(* ===== verification/JsValue.v ===== *)
(** * Values

    The JavaScript values the encoder takes and returns, and the operations of the
    language on them that it uses: truthiness, conversion to Number and BigInt,
    property keys, and the update of plain objects, Maps and Sets.

    Objects are described by their content.  A property that a plain object does not
    own is undefined: names inherited from Object.prototype are not considered. *)

From Stdlib Require Import SpecFloat.
From S2P Require Import Prelude JsNumber Buffer JsString Float NumText Utf8.
From S2P Require Import Integer LocalDate LocalTime Duration ValueTypes CqlTypes.

Local Unset Elimination Schemes.
Inductive jsval : Type :=
| JUndefined
| JUnset                                       (** [types.unset] *)
| JNull
| JBuffer (b : bytes)
| JNumber (x : number)
| JString (s : jsstr)
| JBool (b : bool)
| JBigInt (z : Z)
| JLong (z : Z)
| JInteger (i : Integer.t)
| JDecimal (d : BigDecimal.t)
| JDate (ms : option Z)                        (** none: an invalid Date *)
| JUuid (u : Uuid.t)
| JTimeUuid (u : Uuid.t)                       (** a subclass of Uuid *)
| JInet (a : InetAddress.t)
| JLocalDate (d : LocalDate.t)
| JLocalTime (t : LocalTime.t)
| JDuration (d : Duration.t)
| JTuple (elements : list jsval)
| JVector (elements : list jsval) (subtype : option jsstr)
| JFloat32Array (elements : list jsval)         (** Numbers *)
| JArray (elements : list jsval)
| JObject (fields : list (jsstr * jsval))      (** in property order *)
| JMap (entries : list (jsval * jsval))
| JSet (elements : list jsval).
Local Set Elimination Schemes.

(** What the runtime and the [long] package provide.  [toPrimitive] is the conversion
    of an object to a primitive value through its [valueOf] and [toString]. *)
Class Host : Type := {
  host_unicode :: Unicode;
  date_parse : jsstr -> option Z;                           (** [new Date(s).getTime()] *)
  local_ymd : Z -> Z * Z * Z;                               (** local year, month, day of a Date *)
  long_fromString : jsstr -> result Z;
  long_fromNumber : number -> Z;
  unsafe_memory : bytes;                                    (** what [allocUnsafe(16)] holds *)
  toPrimitive : jsval -> result jsval
}.

(** A concrete runtime, for evaluation. *)
#[export] Instance test_host : Host := {|
  host_unicode := ascii_unicode;
  date_parse := fun _ => None;
  local_ymd := fun ms => let n := ms / 86400000 in
    (Calendar.year_of n, Calendar.month_of n + 1, Calendar.date_of n);
  long_fromString := fun s => match parseInt s 10 with Some z => Ok z | None => Ok 0 end;
  long_fromNumber := num_trunc;
  unsafe_memory := replicate 16 0;
  toPrimitive := fun _ => Ok (JString (js "[object Object]"))
|}.

Definition truthy (v : jsval) : bool :=
  match v with
  | JUndefined | JNull => false
  | JBool b => b
  | JNumber x => negb (is_nan x) && match x with S754_zero _ => false | _ => true end
  | JString s => negb (bool_decide (s = []))
  | JBigInt z => negb (z =? 0)
  | _ => true
  end.

Section conversions.
Context `{Host}.

(** [Number(v)] of a primitive, through [+v]. *)
Definition primitive_to_number (v : jsval) : result number :=
  match v with
  | JUndefined => Ok S754_nan
  | JNull => Ok (S754_zero false)
  | JBool b => Ok (num_of_Z (if b then 1 else 0))
  | JNumber x => Ok x
  | JString s => Ok (string_to_number s)
  | _ => Err (TypeError "Cannot convert a BigInt value to a number")
  end.

Definition is_primitive (v : jsval) : bool :=
  match v with
  | JUndefined | JNull | JBool _ | JNumber _ | JString _ | JBigInt _ => true
  | _ => false
  end.

Definition to_primitive (v : jsval) : result jsval :=
  if is_primitive v then Ok v
  else match v with
       | JDate (Some ms) => Ok (JNumber (num_of_Z ms))
       | JDate None => Ok (JNumber S754_nan)
       | JLong z => Ok (JString (int_str z))
       | _ => toPrimitive v
       end.

Definition to_number (v : jsval) : result number := p ← to_primitive v; primitive_to_number p.

(** [BigInt(v)] *)
Definition to_bigint (v : jsval) : result Z :=
  p ← to_primitive v;
  match p with
  | JBigInt z => Ok z
  | JBool b => Ok (if b then 1 else 0)
  | JNumber x => number_to_bigint x
  | JString s => string_to_bigint s
  | _ => Err (TypeError "Cannot convert to a BigInt")
  end.

(** The key a value becomes as a property name. *)
Definition to_key (v : jsval) : result jsstr :=
  p ← (match v with JDate _ | JLong _ => toPrimitive v | _ => to_primitive v end);
  match p with
  | JUndefined => Ok (js "undefined")
  | JNull => Ok (js "null")
  | JBool b => Ok (if b then js "true" else js "false")
  | JNumber x => Ok (num_to_string x)
  | JString s => Ok s
  | JBigInt z => Ok (int_str z)
  | _ => Err (TypeError "Cannot convert object to primitive value")
  end.

End conversions.

(** ** Plain objects *)

(** An array index: a canonical decimal below 2^32 - 1. *)
Definition array_index (k : jsstr) : option Z :=
  if negb (bool_decide (k = [])) && forallb is_digit k &&
     bool_decide (dec_str (dec_val k) = k) && (dec_val k <? 2 ^ 32 - 1)
  then Some (dec_val k) else None.

Definition lookup_prop {A} (k : jsstr) (l : list (jsstr * A)) : option A :=
  snd <$> List.find (fun e => bool_decide (fst e = k)) l.

(** The position of a new key: array indices come first, in increasing order. *)
Fixpoint insert_prop {A} (k : jsstr) (v : A) (l : list (jsstr * A)) : list (jsstr * A) :=
  match l with
  | [] => [(k, v)]
  | e :: l' =>
      match array_index k, array_index (fst e) with
      | Some i, Some j => if i <? j then (k, v) :: l else e :: insert_prop k v l'
      | Some _, None => (k, v) :: l
      | None, _ => e :: insert_prop k v l'
      end
  end.

Definition proto : jsstr := js "__proto__".

(** [o[k] = v].  Assigning [__proto__] calls the accessor of Object.prototype and stores
    no property. *)
Definition set_prop {A} (k : jsstr) (v : A) (l : list (jsstr * A)) : list (jsstr * A) :=
  if bool_decide (k = proto) then l
  else match lookup_prop k l with
       | Some _ => (fun e => if bool_decide (fst e = k) then (k, v) else e) <$> l
       | None => insert_prop k v l
       end.

(** ** Maps and Sets *)

(** The key comparison of Maps and Sets.  Two objects are the same only when they are
    one object; decoded values are always distinct objects. *)
Definition same_value_zero (a b : jsval) : bool :=
  match a, b with
  | JUndefined, JUndefined | JNull, JNull => true
  | JBool x, JBool y => Bool.eqb x y
  | JString x, JString y => bool_decide (x = y)
  | JBigInt x, JBigInt y => x =? y
  | JNumber x, JNumber y =>
      bool_decide (x = y) ||
      match x, y with S754_zero _, S754_zero _ => true | _, _ => false end
  | _, _ => false
  end.

(** [map.set(k, v)] *)
Fixpoint map_set (k v : jsval) (l : list (jsval * jsval)) : list (jsval * jsval) :=
  match l with
  | [] => [(k, v)]
  | (k', v') :: l => if same_value_zero k k' then (k', v) :: l else (k', v') :: map_set k v l
  end.

(** [new Set(arr)] *)
Definition set_of (l : list jsval) : list jsval :=
  fold_left (fun s x => if existsb (same_value_zero x) s then s else s ++ [x]) l [].

(** ** Properties of plain objects *)

Lemma lookup_prop_cons {A} k (e : jsstr * A) l :
  lookup_prop k (e :: l) = if bool_decide (fst e = k) then Some (snd e) else lookup_prop k l.
Proof. unfold lookup_prop. cbn. by case_bool_decide. Qed.

Lemma lookup_insert_prop_ne {A} k k' (v : A) l :
  k <> k' -> lookup_prop k' (insert_prop k v l) = lookup_prop k' l.
Proof.
  intros Hk. induction l as [|e l IH]; cbn [insert_prop]; [by rewrite lookup_prop_cons, bool_decide_false|].
  repeat case_match; rewrite ?lookup_prop_cons, ?IH, ?lookup_prop_cons; cbn [fst];
    rewrite ?(bool_decide_false (k = k')) by done; done.
Qed.

Lemma lookup_insert_prop_eq {A} k (v : A) l :
  lookup_prop k l = None -> lookup_prop k (insert_prop k v l) = Some v.
Proof.
  induction l as [|e l IH]; cbn [insert_prop]; [by rewrite lookup_prop_cons, bool_decide_true|].
  intros Hn. rewrite lookup_prop_cons in Hn. case_bool_decide as He; [done|].
  repeat case_match; rewrite ?lookup_prop_cons; cbn [fst];
    rewrite ?(bool_decide_true (k = k)), ?(bool_decide_false (fst e = k)) by done; auto.
Qed.

(** Reading after a store. *)
Lemma lookup_set_prop {A} k k' (v : A) l :
  k <> proto -> lookup_prop k' (set_prop k v l) = if bool_decide (k = k') then Some v else lookup_prop k' l.
Proof.
  intros Hp. unfold set_prop. rewrite (bool_decide_false (k = proto)) by done. clear Hp. destruct (lookup_prop k l) as [x|] eqn:Hl.
  - revert x Hl. induction l as [|e l IH]; intros x; [done|].
    rewrite !lookup_prop_cons. cbn [fmap list_fmap]. rewrite lookup_prop_cons.
    change (list_fmap _ _ ?f l) with (f <$> l).
    destruct (decide (fst e = k)) as [He|He].
    + intros _. rewrite !(bool_decide_true (fst e = k)) by done. cbn [fst snd].
      destruct (decide (k = k')) as [<-|Hk]; [by rewrite bool_decide_true|].
      rewrite !(bool_decide_false (k = k')) by done. rewrite He, bool_decide_false by done.
      clear IH. induction l as [|e' l IH]; [done|]. cbn [fmap list_fmap]. rewrite !lookup_prop_cons.
      change (list_fmap _ _ ?f l) with (f <$> l). rewrite IH.
      destruct (decide (fst e' = k)) as [->|He']; [|by rewrite !(bool_decide_false (fst e' = k))].
      rewrite !(bool_decide_true (k = k)) by done. cbn [fst]. by rewrite bool_decide_false.
    + rewrite !(bool_decide_false (fst e = k)) by done. intros Hl. rewrite (IH _ Hl).
      destruct (decide (k = k')) as [<-|Hk]; [|by rewrite !(bool_decide_false (k = k'))].
      by rewrite bool_decide_false, bool_decide_true.
  - case_bool_decide as Hk; [subst; by apply lookup_insert_prop_eq|by apply lookup_insert_prop_ne].
Qed.

(** Storing a list of entries: the last entry of a key counts. *)
Lemma lookup_set_props {A} k (l : list (jsstr * A)) acc :
  proto ∉ fst <$> l ->
  lookup_prop k (fold_left (fun m kv => set_prop (fst kv) (snd kv) m) l acc)
  = match lookup_prop k (rev l) with Some v => Some v | None => lookup_prop k acc end.
Proof.
  revert acc. induction l as [|[k' v] l IH]; intros acc Hp; [done|]. cbn [fold_left fst snd rev].
  rewrite fmap_cons, not_elem_of_cons in Hp. destruct Hp as [Hk' Hp]. rewrite IH, lookup_set_prop by done.
  assert (E : forall m, lookup_prop k (m ++ [(k', v)])
              = match lookup_prop k m with Some v => Some v
                | None => if bool_decide (k' = k) then Some v else None end).
  { intros m. induction m as [|e m IHm]; cbn [app]; rewrite !lookup_prop_cons; cbn [fst snd]; [done|].
    destruct (bool_decide (fst e = k)); [done|]. apply IHm. }
  rewrite E. destruct (lookup_prop k (rev l)); [done|]. by case_bool_decide.
Qed.

Lemma lookup_prop_elem {A} k (v : A) l : NoDup (fst <$> l) -> (k, v) ∈ l -> lookup_prop k l = Some v.
Proof.
  induction l as [|e l IH]; intros Hnd Hin; [by apply not_elem_of_nil in Hin|].
  rewrite lookup_prop_cons. inversion Hnd as [|? ? Hni Hnd' E]; subst.
  apply elem_of_cons in Hin as [<-|Hin]; [by rewrite bool_decide_true|].
  rewrite bool_decide_false; [by apply IH|]. intros He. apply Hni. rewrite He.
  change k with (fst (k, v)). by apply list_elem_of_fmap_2.
Qed.
(* ===== verification/Encoder.v ===== *)
(** * The encoder

    lib/encoder.js: values to and from the bytes of the protocol.  Each method of
    EncoderMembers and Encoder is a definition; the methods that call back [encode] or
    [decode] take it as an argument, and [encode] and [decode] tie the knot by
    recursion on the value and on the type description.

    Whether a returned Buffer shares memory with its source (the [copyBuffer] option)
    is not observable here: both forms have the same content. *)

From Stdlib Require Import SpecFloat.
From S2P Require Import Prelude JsNumber Buffer JsString Float NumText Utf8 VInt.
From S2P Require Import Integer LocalDate LocalTime Duration ValueTypes ProtocolVersion.
From S2P Require Import CqlTypes TypeNames Frame JsValue.

(** [options.encoding]; the [map] and [set] constructors are Map and Set, or absent. *)
Record encodingOptions : Type := mkEncoding {
  useBigIntAsLong : bool;
  useBigIntAsVarint : bool;
  opt_map : bool;
  opt_set : bool;
  useUndefinedAsUnset : bool;
  copyBuffer : bool }.

Record encoder : Type := mkEncoder { options : encodingOptions; protocol : Z }.

(** What [encode] returns. *)
Inductive encoded : Type :=
| EUndefined
| ENull
| EBuffer (b : bytes).

(** The second argument of [encode]: absent, a code, a name, a description, or an
    object that is none of them. *)
Inductive hint : Type :=
| HNone
| HCode (code : Z)
| HName (name : jsstr)
| HType (t : columnInfo)
| HOther.

(** The [info] of a description used as a hint. *)
Definition info_hint (info : cinfo columnInfo) : hint :=
  match info with
  | NoInfo => HNone
  | TypeInfo t => HType t
  | StrInfo s => HName s
  | _ => HOther
  end.
(* ===== verification/EncoderProofs.v ===== *)
(** * Round trip of the encoder

    [typed o t v]: the value [v] is of the type [t], in the form in which decoding returns it,
    and has no empty list or set in it.  [gives o t v w]: the value [v] is of the type [t] and
    comes back as [w].  The two differ for empty lists and sets, which the encoder turns into
    null: a value [v] that has some as components of tuples, fields of user types or values
    of maps comes back with nulls in their place.  Encoding such a value either gives bytes
    that decode to what it gives, or is refused because a length does not fit its field.
    An empty list or set as an element of a list, a set or a vector, or as the key of a map,
    is refused with a TypeError ([nested_empty_refused]). *)

From Stdlib Require Import SpecFloat.
From S2P Require Import Prelude JsNumber Buffer JsString Float NumText Utf8 VInt.
From S2P Require Import Integer LocalDate LocalTime Duration ValueTypes ProtocolVersion.
From S2P Require Import CqlTypes TypeNames Frame JsValue Encoder EncoderScalars.

(** ** Results that are right or refused for a length *)

(** A length does not fit the field it is written to. *)
Definition too_long (x : error) : Prop :=
  x = RangeError "ERR_OUT_OF_RANGE" \/
  x = PlainError "Value is too big and cannot be encoded as vint".

Definition ensures {A} (r : result A) (P : A -> Prop) : Prop :=
  match r with Ok a => P a | Err x => too_long x end.

Lemma ensures_ok {A} (a : A) (P : A -> Prop) : P a -> ensures (Ok a) P.
Proof. done. Qed.

Lemma ensures_mono {A} (r : result A) (P Q : A -> Prop) :
  (forall a, P a -> Q a) -> ensures r P -> ensures r Q.
Proof. intros HPQ. destruct r; simpl; auto. Qed.

Lemma ensures_bind {A B} (m : result A) (k : A -> result B) P Q :
  ensures m P -> (forall a, P a -> ensures (k a) Q) -> ensures (m ≫= k) Q.
Proof. destruct m; simpl; auto. Qed.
+ + + + + + +
> _Exercise details_
Search the records for the string "unfold" and return every line in which it occurs.

> _Result of this task_
Proof. unfold lookup_prop. cbn. by case_bool_decide. Qed.
  intros Hp. unfold set_prop. rewrite (bool_decide_false (k = proto)) by done. clear Hp. destruct (lookup_prop k l) as [x|] eqn:Hl.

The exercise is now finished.